(PROVIDED DATA Opens)

Record InstructionRequirements : Set := mkRequirements {
  gas_cost : Z;
  provide_gas : option Z;
  memory_total_gas : Z;
  memory_required_size : Z;
}.

Record Gasometer : Set := mkGasometer { current_gas : Z; current_mem_gas : Z }.

Definition Gasometer_new (gas : Z) : Gasometer := mkGasometer gas 0.

(** ** The gasometer *)

Section gasometer.
Context {cost : CostType} {C : Type} {CC : Context C}.

Definition verify_gas (self : Gasometer) (gas_cost : Z) : vm_result unit :=
  if current_gas self <? gas_cost then Err OutOfGas else Ok tt.

Definition gas_provided (self : Gasometer) (spec : Spec) (needed : Z) (requested : option Z) :
    vm_result Z :=
  let requested := from_u256 <$> requested in
  let uncapped :=
    match requested with
    | Some r => r
    | None => if needed <=? current_gas self then Ok (current_gas self - needed) else Ok 0
    end in
  match sub_gas_cap_divisor spec with
  | Some cap_divisor =>
      if needed <=? current_gas self then
        let gas_remaining := current_gas self - needed in
        let? max_gas_provided :=
          (if cap_divisor =? 64 then checked_sub gas_remaining (shr gas_remaining 6)
           else if cap_divisor =? 0 then Panic
           else checked_sub gas_remaining (gas_remaining / cap_divisor)) in
        match requested with
        | Some (Ok r) => Ok (Z.min r max_gas_provided)
        | _ => Ok max_gas_provided
        end
      else uncapped
  | None => uncapped
  end.

Definition add_gas_usize (value num : Z) : Z * bool := overflow_add value num.

Definition to_word_size (value : Z) : Z * bool :=
  let '(gas, overflow) := add_gas_usize value 31 in
  if overflow then (gas, overflow) else (shr gas 5, false).

Definition mem_needed_const (mem add : Z) : vm_result Z :=
  let? x := overflowing (overflowing_add 256 mem add) in from_u256 x.

Definition mem_needed (offset size : Z) : vm_result Z :=
  if size =? 0 then Ok 0
  else let? x := overflowing (overflowing_add 256 offset size) in from_u256 x.

(** The closure [gas_for_mem] of [mem_gas_cost]. *)
Definition gas_for_mem (spec : Spec) (mem_size : Z) : vm_result Z :=
  let s := shr mem_size 5 in
  let? a := overflowing (overflow_mul s (memory_gas spec)) in
  if negb (quad_coeff_div spec =? 512) then Panic
  else
    let? b := overflowing (overflow_mul_shr s s 9) in
    overflowing (overflow_add a b).

Definition mem_gas_cost (self : Gasometer) (spec : Spec) (current_mem_size mem_size : Z) :
    vm_result (Z * Z * Z) :=
  let? words := overflowing (to_word_size mem_size) in
  let req_mem_size_rounded := shl cost_width words 5 in
  let? ' (mem_gas_cost, new_mem_gas) :=
    (if current_mem_size <? req_mem_size_rounded then
       let? new_mem_gas := gas_for_mem spec req_mem_size_rounded in
       let? d := checked_sub new_mem_gas (current_mem_gas self) in
       Ok (d, new_mem_gas)
     else Ok (0, current_mem_gas self)) in
  let? size := as_usize req_mem_size_rounded in
  Ok (mem_gas_cost, new_mem_gas, size).

Definition account_gas_ratio (context : C) (spec : Spec) : Z :=
  match ctx_space context with Ethereum => evm_gas_ratio spec end.

(** [!spec.no_empty && !exists(a)? || spec.no_empty && is_value_transfer
    && !exists_and_not_null(a)?], with its short circuits. *)
Definition charges_new_account (context : C) (spec : Spec) (is_value_transfer : bool) (address : Z) :
    vm_result bool :=
  let second :=
    if no_empty spec && is_value_transfer then
      let? e := exists_and_not_null context address in Ok (negb e)
    else Ok false in
  if negb (no_empty spec) then
    let? e := ctx_exists context address in
    if negb e then Ok true else second
  else second.

(** The cost of an instruction: the [match] at the head of [Gasometer::requirements]. *)
Definition instruction_request (context : C) (instruction : Instruction) (default_gas : Z)
    (stack : list Z) : vm_result Request :=
  let spec := ctx_spec context in
  match instruction with
  | JUMPDEST => Ok (Gas 1)
  | SSTORE =>
      let? key := peek stack 0 in
      let? newval := peek stack 1 in
      let? val := storage_at context (to_be 32 key) in
      let? gas :=
        (if (val =? 0) && negb (newval =? 0)
         then checked_mul 64 (sstore_set_gas spec) (evm_gas_ratio spec)
         else Ok (sstore_reset_gas spec)) in
      Ok (Gas gas)
  | SLOAD => Ok (Gas (sload_gas spec))
  | BALANCE => Ok (Gas (balance_gas spec))
  | EXTCODESIZE => Ok (Gas (extcodesize_gas spec))
  | EXTCODEHASH => Ok (Gas (extcodehash_gas spec))
  | SUICIDE =>
      let gas := suicide_gas spec in
      let? origin := origin_balance context in
      let is_value_transfer := negb (origin =? 0) in
      let? top := peek stack 0 in
      let address := u256_to_address top in
      let? new_account := charges_new_account context spec is_value_transfer address in
      let? gas :=
        (if new_account then
           let? extra := checked_mul 64 (suicide_to_new_account_cost spec)
                           (account_gas_ratio context spec) in
           overflowing (overflow_add gas extra)
         else Ok gas) in
      Ok (Gas gas)
  | MSTORE | MLOAD =>
      let? off := peek stack 0 in
      let? mem := mem_needed_const off 32 in Ok (GasMem default_gas mem)
  | MSTORE8 =>
      let? off := peek stack 0 in
      let? mem := mem_needed_const off 1 in Ok (GasMem default_gas mem)
  | RETURN | REVERT =>
      let? off := peek stack 0 in
      let? size := peek stack 1 in
      let? mem := mem_needed off size in Ok (GasMem default_gas mem)
  | SHA3 =>
      let? size := peek stack 1 in
      let? n := from_u256 size in
      let? words := overflowing (to_word_size n) in
      let? word_gas := overflowing (overflow_mul (sha3_word_gas spec) words) in
      let? gas := overflowing (overflow_add (sha3_gas spec) word_gas) in
      let? off := peek stack 0 in
      let? mem := mem_needed off size in Ok (GasMem gas mem)
  | CALLDATACOPY | CODECOPY | RETURNDATACOPY =>
      let? off := peek stack 0 in
      let? size := peek stack 2 in
      let? mem := mem_needed off size in
      let? copy := from_u256 size in Ok (GasMemCopy default_gas mem copy)
  | EXTCODECOPY =>
      let? off := peek stack 1 in
      let? size := peek stack 3 in
      let? mem := mem_needed off size in
      let? copy := from_u256 size in Ok (GasMemCopy (extcodecopy_base_gas spec) mem copy)
  | LOG0 | LOG1 | LOG2 | LOG3 | LOG4 =>
      let? no_of_topics := unwrap (log_topics instruction) in
      let? topic_gas := checked_mul 64 (log_topic_gas spec) no_of_topics in
      let? log_gas := checked_add 64 (log_gas spec) topic_gas in
      let? size := peek stack 1 in
      let? n := from_u256 size in
      let? data_gas := overflowing (overflow_mul n (log_data_gas spec)) in
      let? gas := overflowing (overflow_add data_gas log_gas) in
      let? off := peek stack 0 in
      let? mem := mem_needed off size in Ok (GasMem gas mem)
  | CALL | CALLCODE =>
      let gas := call_gas spec in
      let? out_off := peek stack 5 in
      let? out_size := peek stack 6 in
      let? out_mem := mem_needed out_off out_size in
      let? in_off := peek stack 3 in
      let? in_size := peek stack 4 in
      let? in_mem := mem_needed in_off in_size in
      let mem := Z.max out_mem in_mem in
      let? addr := peek stack 1 in
      let address := u256_to_address addr in
      let? value := peek stack 2 in
      let is_value_transfer := negb (value =? 0) in
      let? new_account :=
        (if instr_eqb instruction CALL
         then charges_new_account context spec is_value_transfer address
         else Ok false) in
      let? gas :=
        (if new_account then
           let? extra := checked_mul 64 (call_new_account_gas spec)
                           (account_gas_ratio context spec) in
           overflowing (overflow_add gas extra)
         else Ok gas) in
      let? gas :=
        (if is_value_transfer then overflowing (overflow_add gas (call_value_transfer_gas spec))
         else Ok gas) in
      let? requested := peek stack 0 in
      Ok (GasMemProvide gas mem (Some requested))
  | DELEGATECALL | STATICCALL =>
      let gas := call_gas spec in
      let? out_off := peek stack 4 in
      let? out_size := peek stack 5 in
      let? out_mem := mem_needed out_off out_size in
      let? in_off := peek stack 2 in
      let? in_size := peek stack 3 in
      let? in_mem := mem_needed in_off in_size in
      let mem := Z.max out_mem in_mem in
      let? requested := peek stack 0 in
      Ok (GasMemProvide gas mem (Some requested))
  | CREATE | CREATE2 =>
      let? start := peek stack 1 in
      let? size := peek stack 2 in
      let base := create_gas spec in
      let? n := from_u256 size in
      let? word := overflowing (to_word_size n) in
      let? word_gas := overflowing (overflow_mul (sha3_word_gas spec) word) in
      let word_gas :=
        match ctx_space context with
        | Ethereum => if instr_eqb instruction CREATE then 0 else word_gas
        end in
      let? gas := overflowing (overflow_add base word_gas) in
      let? mem := mem_needed start size in
      Ok (GasMemProvide gas mem None)
  | EXP =>
      let? expon := peek stack 1 in
      let bits := if expon =? 0 then 0 else Z.log2 expon + 1 in
      let bytes := (bits + 7) / 8 in
      let? byte_gas := checked_mul 64 (exp_byte_gas spec) bytes in
      let? gas := checked_add 64 (exp_gas spec) byte_gas in Ok (Gas gas)
  | BLOCKHASH => Ok (Gas (blockhash_gas spec))
  | _ => Ok (Gas default_gas)
  end.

(PROVIDED DATA Closes)

Could you write out exactly the lines above, starting at the first one and ending with the line that has "Record Gasometer : Set"?

Record InstructionRequirements : Set := mkRequirements {
  gas_cost : Z;
  provide_gas : option Z;
  memory_total_gas : Z;
  memory_required_size : Z;
}.

Record Gasometer : Set := mkGasometer { current_gas : Z; current_mem_gas : Z }.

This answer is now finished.